= Defensive three-second violation =

Basketball rules infraction in the NBA

A defensive three-second violation is a basketball rules infraction in the National Basketball Association (NBA), which was added prior to the 2001–2002 season in conjunction with the removal of previous illegal defense rules prohibiting zone defenses. It is assessed when a member of the defending team spends more than three seconds in the free throw lane (also called the key, the 16-foot lane, or "the paint") while not actively guarding an opponent. To be considered actively guarding an opponent, a defender must be within arm's length of an opponent and must be in a guarding position. A violation will not be called if an offensive player is in the act of shooting, if the offensive team loses control of the ball, if it is imminent that the defender's position will become legal, or if the defender is guarding a player who has possession of the ball.

The team committing a defensive three-second violation is assessed a team technical foul. The offense receives one free throw and retains possession of the ball.

The NBA also made zone defenses legal prior to the 2001–2002 season. The introduction of zone defenses faced resistance from players, including Michael Jordan. If teams were able to play zone defenses, he said, he never would have had the career he did.
Other great players, such as Tim Duncan, Kevin Garnett, and Tracy McGrady have also confirmed that zone defenses made scoring more difficult compared to the 1990s NBA.
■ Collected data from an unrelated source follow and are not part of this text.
(** ** [cowidev.vax.incremental.japan] *)

Module Japan.

(** [df.shape == (3, 7)] on a table given by its rows. *)
Definition shape_3_7 (df : list (list (option Z))) : bool :=
  (length df =? 3)%nat && forallb (λ r, (length r =? 7)%nat) df.

(** [x == y] on cells; false when a side is NaN. *)
Definition eq_na (a b : option Z) : bool :=
  match a, b with
  | Some x, Some y => x =? y
  | _, _ => false
  end.

(** [df.iloc[:, 2].values], and [values[i]]. *)
Definition values (df : list (list (option Z))) : list (option Z) :=
  (λ r, mjoin (r !! 2%nat)) <$> df.

Definition value (df : list (list (option Z))) (i : nat) : option Z :=
  mjoin (values df !! i).

Section Reader.

(** [localdate("Asia/Tokyo")] *)
Variable today : string.

(** The table is the one that [read_html] finds on the page. Once the
    second assertion holds, no value is NaN. *)
Definition connect_parse_data (df : list (list (option Z)))
  : result (gmap string scalar) :=
  assert (shape_3_7 df);;
  let total_vaccinations := value df 0 in
  let people_vaccinated := value df 1 in
  let people_fully_vaccinated := value df 2 in
  assert (eq_na total_vaccinations
                (add_na people_vaccinated people_fully_vaccinated));;
  match total_vaccinations, people_vaccinated, people_fully_vaccinated with
  | Some t, Some p, Some f =>
      Ok ({[ "total_vaccinations" := Int t;
             "people_vaccinated" := Int p;
             "people_fully_vaccinated" := Int f;
             "date" := Str today ]} : gmap string scalar)
  | _, _, _ => Raise AssertionError
  end.

End Reader.

End Japan.

(** Python's [-]: the difference of two integers. *)
Definition sub (a b : scalar) : result scalar :=
  match a, b with
  | Int x, Int y => Ok (Int (x - y))
  | _, _ => Raise TypeError
  end.

(** ** [cowidev.vax.incremental.taiwan] *)

Module Taiwan.

(** A table read from the PDF is given by its rows, all of the same
    length; a cell is a string or NaN. *)
Definition ncols (df : list (list (option string))) : nat :=
  match df with
  | r :: _ => length r
  | [] => 0%nat
  end.

(** [df.iloc[i, j]] with Python's negative row positions. *)
Definition iloc (df : list (list (option string))) (i : Z) (j : nat)
  : result (option string) :=
  let n := Z.of_nat (length df) in
  let k := if i <? 0 then n + i else i in
  if (k <? 0) || (n <=? k) then Raise IndexError
  else match df !! Z.to_nat k ≫= (.!! j) with
       | Some c => Ok c
       | None => Raise IndexError
       end.

(** [cell == s]; false on NaN. *)
Definition cell_is (c : option string) (s : string) : bool :=
  match c with
  | Some x => String.eqb x s
  | None => false
  end.

(** [df[df[1] == label].tail(1).values[0][-1]] *)
Definition last_value (df : list (list (option string))) (label : string)
  : result (option string) :=
  match last (filter (λ r, cell_is (mjoin (r !! 1%nat)) label = true) df)
          ≫= last with
  | Some c => Ok c
  | None => Raise IndexError
  end.

Section Stats.

(** [cowidev.utils.clean.clean_count] *)
Variable clean_count : option string → result Z.

(** The condition of the [if], with the short circuits of [or]. *)
Definition format_has_changed (df : list (list (option string)))
  : result bool :=
  if negb (ncols df =? 4)%nat then Ok true else
  c ← iloc df 0 0;
  if negb (cell_is c "廠牌") then Ok true else
  c ← iloc df 0 1;
  if negb (cell_is c "劑次") then Ok true else
  c ← iloc df (-1) 0;
  if cell_is c "總計" then Ok false else
  c ← iloc df (-2) 0;
  Ok (negb (cell_is c "總計")).

Definition _parse_stats (df : list (list (option string)))
  : result (gmap string scalar) :=
  changed ← format_has_changed df;
  if (changed : bool) then Raise (ValueError TableFormatChanged) else
  num_dose1 ← last_value df "第 1劑";
  num_dose1 ← clean_count num_dose1;
  num_dose2 ← last_value df "第 2劑";
  num_dose2 ← clean_count num_dose2;
  Ok ({[ "total_vaccinations" := Int (num_dose1 + num_dose2);
         "people_vaccinated" := Int num_dose1 ]} : gmap string scalar).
The defensive three-second violation rule made it a little more difficult for teams to play zone, since such defenses usually position a player in the middle of the key to stop penetration, but teams adapted by teaching bigs to quickly exit and re-enter the paint, and by running schemes that legally reset the three-second timer. Scoring has increased substantially since the introduction of zone defense.

The WNBA adopted its own defensive three-second rule in 2013.

The rule is not used in the FIBA ruleset.